I've never spent any engineering resources on tracking people around the site,
with one exception: I pipe unsuccessful requests to the Find Registration Key
function to my dashboard. That is less for my benefit and more for allowing
manual follow-up for folks who are having trouble.

------
krschultz
As for scared: A lot of companies are scared that people won't pay for their
product at all, and if they make something great but charge, someone will
swoop in underneath and make the same thing for free with ads. People just
default to making their site an ad-supported business - its a race to the
bottom in everybody's mind even if there are no competitors waiting in the
wings.

------
mdasen
Cool take on it. It's true that small paid apps require you to be more service
oriented than code oriented. I kinda like that sometimes - I like interacting
with people - but I can see how some wouldn't.

Beyond that, popularity might be an issue. Just like avoiding certain work can
be a driver, so can the want to be popular. Free things are going to be more
popular and I think most of us would like to help as many people as possible
and we'd at least like to think that our programming helps people (whether
it's fun or makes their work easier or whatever).
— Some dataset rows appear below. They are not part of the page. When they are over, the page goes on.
(** What an operation on file [ino] leaves alone. *)
Record others (L : Z -> Prop) (ino : Z) (D : disk) (sb : noxfs_sb) (D' : disk) (sb' : noxfs_sb) : Prop := {
  o_geo : same_geo sb sb';
  o_imap : D' (sb_ino_bmp sb) = D (sb_ino_bmp sb);
  o_files : forall x, L x -> x <> ino -> same_file D sb D' sb' x
}.

Lemma inode_at_table D D' sb sb' ino : geo (limit := limit) sb -> same_geo sb sb' -> 0 <= ino < sb_inode_count sb ->
  (forall b, sb_ino_tbl sb <= b < sb_data_start sb -> D' b = D b) -> inode_at D' sb' ino = inode_at D sb ino.
Proof.
  intros Hg Hs Hi Hb. pose proof (ino_blk_range sb ino Hg Hi) as R. pose proof (same_geo_fields _ _ Hs) as (_ & _ & _ & _ & _ & E & _).
  unfold inode_at. assert (ino_blk sb' ino = ino_blk sb ino) as -> by (unfold ino_blk; by rewrite E). by rewrite Hb.
Qed.

Lemma keeps_others D sb L ino D' sb' : fs_ok D sb L -> keeps L (inode_at D sb) ino D sb D' sb' -> others L ino D sb D' sb'.
Proof.
  intros [Hm HL Ho] [G T P K1 K2]. split; [done | done |]. intros x Hx Hne. split.
  - apply inode_at_table; [apply Hm | done | by apply HL | done].
  - intros k Hk. split; [by apply K1|]. intros Hk0. apply K2; [done | done | lia].
Qed.

(** Starting to extend a live inode, with a new size. *)
Lemma grow_start c D sb L ino size : cok c ∅ D -> fs_ok D sb L -> L ino -> 0 <= size < 2 ^ 32 ->
  growing D sb L (inode_at D sb) ino (inode_at D sb ino) (set_size size (inode_at D sb ino)).
Proof.
  intros Hc [Hm HL Ho] Hino Hsz. assert (Hw : inode_wf (inode_at D sb ino)) by (eapply inode_at_wf; [done | done | by apply HL]).
  split; [done | | done | done | by intros k _; right].
  apply owned_sub; [done | by destruct Hw; split | by intros k _; right].
Qed.

(** Ending an operation without writing the inode back. *)
Lemma grow_abort D sb L ino D' sb' i' : fs_ok D sb L ->
  growing D' sb' L (inode_at D sb) ino (inode_at D sb ino) i' -> keeps L (inode_at D sb) ino D sb D' sb' ->
  fs_ok D' sb' L /\ others L ino D sb D' sb' /\ forall x, L x -> inode_at D' sb' x = inode_at D sb x.
Proof.
  intros Hf Hgr Hk. pose proof (k_geo _ _ _ _ _ _ _ Hk) as Hg. pose proof (same_geo_fields _ _ Hg) as (_ & _ & Ec & _).
  assert (Hat : forall x, L x -> inode_at D' sb' x = inode_at D sb x).
  { intros x Hx. apply inode_at_table; [apply Hf | done | by apply (f_live _ _ _ Hf) | by apply Hk]. }
  split_and!; [| by apply keeps_others | done]. split.
  - apply Hgr.
  - intros x Hx. rewrite Ec. by apply (f_live _ _ _ Hf).
  - pose proof (owned_sub D' sb' L _ ino (inode_at D sb ino) (gr_own _ _ _ _ _ _ _ Hgr) (gr_wf0 _ _ _ _ _ _ _ Hgr)) as Ho.
    rewrite iset_eq in Ho. specialize (Ho (gr_sub _ _ _ _ _ _ _ Hgr)). destruct Ho as [O1 O2 O3].
    assert (Hi : forall x, L x -> iset ino (inode_at D sb ino) (iset ino i' (inode_at D sb)) x = inode_at D' sb' x).
    { intros x Hx. rewrite Hat by done. unfold iset. by destruct (decide _) as [->|]. }
    split.
    + intros x Hx. rewrite <- Hi by done. by apply O1.
    + intros x k Hx. rewrite <- Hi by done. by apply O2.
    + intros x k x' k' Hx Hx'. rewrite <- !Hi by done. by apply O3.
Qed.

(** Writing the inode back. *)
Lemma grow_commit c D sb L ino D' sb' i' : fs_ok D sb L -> cok c ∅ D' ->
  growing D' sb' L (inode_at D sb) ino (inode_at D sb ino) i' -> keeps L (inode_at D sb) ino D sb D' sb' ->
  let D2 := put_inode sb' ino i' D' in
  fs_ok D2 sb' L /\ others L ino D sb D2 sb' /\ inode_at D2 sb' ino = i' /\
  forall b, sb_data_start sb <= b -> D2 b = D' b.
Proof.
  intros Hf Hc Hgr Hk D2. pose proof (k_geo _ _ _ _ _ _ _ Hk) as Hg.
  pose proof (same_geo_fields _ _ Hg) as (Ed & _ & Ec & Eb & Ei & Et & _).
  pose proof (gr_live _ _ _ _ _ _ _ Hgr) as Hino. pose proof (f_live _ _ _ Hf ino Hino) as Hr.
  pose proof (gr_meta _ _ _ _ _ _ _ Hgr) as Hm'. pose proof (m_geo _ _ Hm') as Hg'. pose proof (geo_ibmp _ Hg'). pose proof (geo_bmp _ Hg').
  destruct (put_inode_facts D' sb' ino i' (fun b => cok_length _ _ _ b Hc) Hm' (gr_wf _ _ _ _ _ _ _ Hgr) ltac:(lia))
    as (_ & Hm2 & Hsd & Hat & Hat'). fold D2 in Hm2, Hsd, Hat, Hat'.
  assert (Hdata : forall b, sb_data_start sb <= b -> D2 b = D' b) by (intros b Hb; apply Hsd; lia).
  assert (Hti : forall x, L x -> x <> ino -> inode_at D2 sb' x = inode_at D sb x).
  { intros x Hx Hne. pose proof (f_live _ _ _ Hf x Hx). rewrite Hat' by (lia || done).
    apply inode_at_table; [apply Hf | done | lia | by apply Hk]. }
  assert (Hi : forall x, L x -> inode_at D2 sb' x = iset ino i' (inode_at D sb) x).
  { intros x Hx. unfold iset. destruct (decide _) as [->|]; [done | by apply Hti]. }
  assert (Hslot : forall x k, L x -> slot D2 (iset ino i' (inode_at D sb) x) k = slot D' (iset ino i' (inode_at D sb) x) k).
  { intros x k Hx. apply slot_frame. intros Hz. apply Hdata. rewrite <- Ed.
    apply (ow_range _ _ _ _ (gr_own _ _ _ _ _ _ _ Hgr) x (-1) Hx ltac:(unfold NSLOTS; lia) Hz). }
  assert (Hu : forall b, used D2 sb' b = used D' sb' b) by (intros b; unfold used; rewrite Hsd; [done | lia]).
  split_and!; [split | split | done | done].
  - done.
  - intros x Hx. rewrite Ec. by apply (f_live _ _ _ Hf).
  - destruct (gr_own _ _ _ _ _ _ _ Hgr) as [O1 O2 O3]. split.
    + intros x Hx. rewrite Hi by done. by apply O1.
    + intros x k Hx Hk'. rewrite Hi, Hslot, Hu by done. by apply O2.
    + intros x k x' k' Hx Hx' Hk' Hk''. rewrite !Hi, !Hslot by done. by apply O3.
  - done.
  - rewrite <- Ei. rewrite Hsd by lia. rewrite Ei. apply (k_imap _ _ _ _ _ _ _ Hk).
  - intros x Hx Hne. split; [by apply Hti|].
    assert (Hsx : forall k, slot D2 (inode_at D sb x) k = slot D' (inode_at D sb x) k).
    { intros k. pose proof (Hslot x k Hx) as E. by rewrite iset_ne in E. }
    intros k Hkk. rewrite Hsx. split; [by apply (k_slots _ _ _ _ _ _ _ Hk)|]. intros Hk0 Hz.
    rewrite Hdata; [apply (k_data _ _ _ _ _ _ _ Hk); [done | done | lia | done]|].
    pose proof (ow_range _ _ _ _ (f_own _ _ _ Hf) x k Hx Hkk Hz) as [R _]. lia.
Qed.

Section Contents.
Context (ata_read : Z -> S -> os_status * list Z * S).

Lemma store_data_runs c sb fl cnt r h D L ino p buf size Q :
  cok c ∅ D -> fs_ok D sb L -> L ino -> h !! p = Some buf -> bytes_ok buf -> 0 <= size <= Z.of_nat (length buf) ->
  size <= NSLOTS * 512 ->
  (forall c' D' sb' st, st <> OS_OK -> sb_free_blocks sb < nblocks size + need (inode_at D sb ino) -> cok c' ∅ D' ->
     fs_ok D' sb' L -> others L ino D sb D' sb' -> inode_at D' sb' ino = inode_at D sb ino ->
     Q st (mkNox c' sb' fl cnt r h)) ->
  (forall c' D' sb', cok c' ∅ D' -> fs_ok D' sb' L -> others L ino D sb D' sb' ->
     same_attrs (set_size size (inode_at D sb ino)) (inode_at D' sb' ino) ->
     stored D' (inode_at D' sb' ino) size buf (nblocks size) -> Q OS_OK (mkNox c' sb' fl cnt r h)) ->
  runs (store_data ata_read ino p size) (mkNox c sb fl cnt r h) Q.
Proof.
  intros Hc Hf HL Hp Hok Hsz Hmax Hno Hyes. pose proof (f_meta _ _ _ Hf) as Hm. pose proof (f_live _ _ _ Hf ino HL) as Hino.
  unfold NSLOTS in Hmax. unfold store_data. apply runs_bind. eapply iread_runs; [done | done | by eapply cok_hold | done |].
  intros c1 Hc1. change (is_ok OS_OK) with true. cbn [negb].
  replace (if size =? 0 then 0 else u32 (size + NOXFS_BLKSZ - 1) / NOXFS_BLKSZ) with (nblocks size).
  2:{ unfold nblocks, NOXFS_BLKSZ. destruct (Z.eqb_spec size 0) as [->|]; [done|]. rewrite u32_id by lia. f_equal; lia. }
  assert (0 <= nblocks size) by (apply Z.div_pos; lia).
  pose proof (grow_start c1 D sb L ino size Hc1 Hf HL ltac:(lia)) as Hgr.
  apply runs_bind. eapply store_loop_runs; [done | done | done | done | lia | unfold NSLOTS; lia | lia | lia | | |].
  - intros t Ht. lia.
  - intros c2 D2 sb2 i2 st Hst Hfr Hc2 Hgr2 Hk2. rewrite (is_ok_ne st) by done. cbn [negb]. apply runs_ret.
    destruct (grow_abort D sb L ino D2 sb2 i2 Hf Hgr2 Hk2) as (Hf2 & Ho2 & Hat2).
    apply (Hno c2 D2 sb2 st); try done; [|by apply Hat2]. unfold need in *. cbn [set_size i_indirect] in Hfr. lia.
  - intros c2 D2 sb2 i2 Hc2 Hgr2 Hk2 Hat Hst. change (is_ok OS_OK) with true. cbn [negb].
    destruct (grow_commit c2 D sb L ino D2 sb2 i2 Hf Hc2 Hgr2 Hk2) as (Hf3 & Ho3 & Hi3 & Hd3).
    pose proof (same_geo_fields _ _ (k_geo _ _ _ _ _ _ _ Hk2)) as (Ed & _ & Ec & _).
    apply runs_bind. eapply iwrite_runs; [done | apply Hgr2 | by eapply cok_hold | by eapply gr_wf | lia |]. intros c3 Hc3.
    change (is_ok OS_OK) with true. cbn [negb]. apply runs_ret.
    apply (Hyes c3 _ sb2 Hc3 Hf3 Ho3); rewrite Hi3; [done|]. intros t Ht. destruct (Hst t Ht) as [Hz E].
    assert (Hts : -1 <= t < NSLOTS) by (assert (t * 512 < size) by (apply nblocks_lt; lia); unfold NSLOTS; lia).
    assert (Hr : forall k, -1 <= k < NSLOTS -> slot D2 i2 k <> 0 -> sb_data_start sb <= slot D2 i2 k).
    { intros k Hk Hnz. rewrite <- Ed. apply (gr_range _ _ _ _ _ _ _ k Hgr2 Hk Hnz). }
    rewrite (slot_frame D2) by (intros Hnz; apply Hd3, (Hr (-1)); [unfold NSLOTS; lia | done]).
    split; [done|]. rewrite Hd3; [done | by apply Hr].
Qed.

Lemma hwrite_runs c sb fl cnt r h p o l buf Q : h !! p = Some buf -> 0 <= o -> o + Z.of_nat (length l) <= Z.of_nat (length buf) ->
  Q tt (mkNox (S := S) c sb fl cnt r (<[p := splice o l buf]> h)) -> runs (hwrite p o l) (mkNox c sb fl cnt r h) Q.
Proof.
  intros Hp Ho Hl HQ. unfold runs, hwrite. cbn [n_heap]. rewrite Hp.
  by rewrite (proj2 (Z.leb_le 0 o)), (proj2 (Z.leb_le (o + _) _)) by lia.
Qed.

(** A prefix of a buffer extended by the next block. *)
Lemma slice_prefix_extend (buf d : list Z) s m : 0 <= s -> 0 <= m -> s + m <= Z.of_nat (length buf) -> s + m <= Z.of_nat (length d) ->
  slice 0 s buf = slice 0 s d -> slice 0 (s + m) (splice s (slice s m d) buf) = slice 0 (s + m) d.
Proof.
  intros Hs Hm Hb Hd E. assert (Hl : length (slice s m d) = Z.to_nat m) by (apply length_slice; lia).
  apply list_eq. intros j. rewrite !lookup_slice by lia. destruct (decide _) as [Hj|]; [|done].
  rewrite lookup_splice by lia. rewrite Hl. cbn [Z.to_nat Nat.add]. destruct (decide _) as [Hr|Hr].
  - rewrite lookup_slice by lia. rewrite decide_True by lia. f_equal. lia.
  - apply (f_equal (fun l => l !! j)) in E. rewrite !lookup_slice in E by lia. rewrite !decide_True in E by lia. exact E.
Qed.

(** What a file must look like to be read: every block present, and within the disk. *)
Definition file_holds (D : disk) (i : noxfs_inode) (d : list Z) : Prop :=
  i_size i <= NSLOTS * 512 /\ i_size i <= Z.of_nat (length d) /\ stored D i (i_size i) d (nblocks (i_size i)).

Lemma load_loop_runs n s c sb fl cnt r h D i p buf d Q :
  cok c ∅ D -> file_holds D i d -> 0 <= i_size i -> i_size i <= Z.of_nat (length buf) ->
  (forall k, -1 <= k < NSLOTS -> slot D i k <> 0 -> 0 <= slot D i k < limit) ->
  0 <= s <= nblocks (i_size i) -> nblocks (i_size i) - s < Z.of_nat n -> h !! p = Some buf ->
  slice 0 (Z.min (s * 512) (i_size i)) buf = slice 0 (Z.min (s * 512) (i_size i)) d ->
  (forall c' buf', cok c' ∅ D -> length buf' = length buf -> slice 0 (i_size i) buf' = slice 0 (i_size i) d ->
     Q p (mkNox c' sb fl cnt r (<[p := buf']> h))) ->
  runs (load_loop ata_read n s i p) (mkNox c sb fl cnt r h) Q.
Proof.
  revert s c buf h. induction n as [|n IH]; intros s c buf h Hc Hh Hsz Hbuf Hr Hs Hn Hp Hpre HQ; [lia|].
  pose proof Hh as (Hmax & Hd & Hst). unfold NSLOTS in Hmax. cbn [load_loop]. change NOXFS_BLKSZ with 512.
  assert (Hs512 : s * 512 < 2 ^ 31).
  { assert (nblocks (i_size i) < 139); [|lia]. apply Z.div_lt_upper_bound; lia. }
  rewrite u32_id by lia. destruct (Z.ltb_spec (s * 512) (i_size i)) as [Hlt|Hge].
  2:{ apply runs_ret. rewrite Z.min_r in Hpre by lia. rewrite <- (insert_id h p buf) by done. by apply HQ. }
  apply (proj2 (nblocks_lt s _ ltac:(lia))) in Hlt as Hlt'. destruct (Hst s ltac:(lia)) as [Hnz Es].
  apply runs_bind. eapply iget_lookup_runs; [done | unfold NSLOTS; lia | |].
  { intros Hz. apply (Hr (-1)); [unfold NSLOTS; lia | done]. }
  intros c1 Hc1. rewrite <- slot_ge0 by lia. rewrite (proj2 (Z.eqb_neq _ _) Hnz).
  pose proof (Hr s ltac:(unfold NSLOTS; lia) Hnz) as Hrs.
  apply runs_bind. eapply bread_runs; [done | split; [rewrite map_size_empty; lia|]; split; [done|]; intros k; by rewrite lookup_empty |].
  intros bp c2 Hc2 Hbp. apply runs_bind. eapply bdata_runs; [done | apply lookup_insert_eq |].
  rewrite copy_len_eq, Es by lia. assert (Hcl : 0 <= clen s (i_size i) /\ s * 512 + clen s (i_size i) <= i_size i) by (unfold clen; lia).
  assert (Hll : length (slice (s * 512) (clen s (i_size i)) d) = Z.to_nat (clen s (i_size i))) by (apply length_slice; lia).
  apply runs_bind. eapply hwrite_runs; [done | lia | lia |].
  apply runs_bind. eapply brelse_top; [done | done |]. intros c3 Hc3.
  set (buf1 := splice (s * 512) (slice (s * 512) (clen s (i_size i)) d) buf).
  assert (Hb1 : length buf1 = length buf) by (apply length_splice; lia).
  apply (IH (s + 1) c3 buf1); try done; [lia | lia | lia | apply lookup_insert_eq | |].
  - rewrite Z.min_l in Hpre by lia. replace (Z.min ((s + 1) * 512) (i_size i)) with (s * 512 + clen s (i_size i)) by (unfold clen; lia).
    apply slice_prefix_extend; [lia | lia | lia | lia | done].
  - intros c' buf' Hc' Hlb Hsl. rewrite insert_insert_eq. apply HQ; [done | lia | done].
Qed.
If you can pull off free, it's a wonderful thing. Being able to help people at
no cost is great. However, it isn't always the best or most practical thing.
Often times it means that you'll have a lot of users who you can't give any
support to and lackluster resources for improvement.

------
mixmax
_many startups are founded by programmers_ \- I don't think this is true, but
for a programmer, who presumably hangs around other programmers, this is an
easy mistake to make. I bet that a lot of business school types wonder why
mostly business types start companies. You are biased because of the people
you meet.

I have a couple of friends who are doing startups, one is selling vitamins on
the net, another is doing an E-book on sex, and a third runs a successful
online translation service. None of them are programmers.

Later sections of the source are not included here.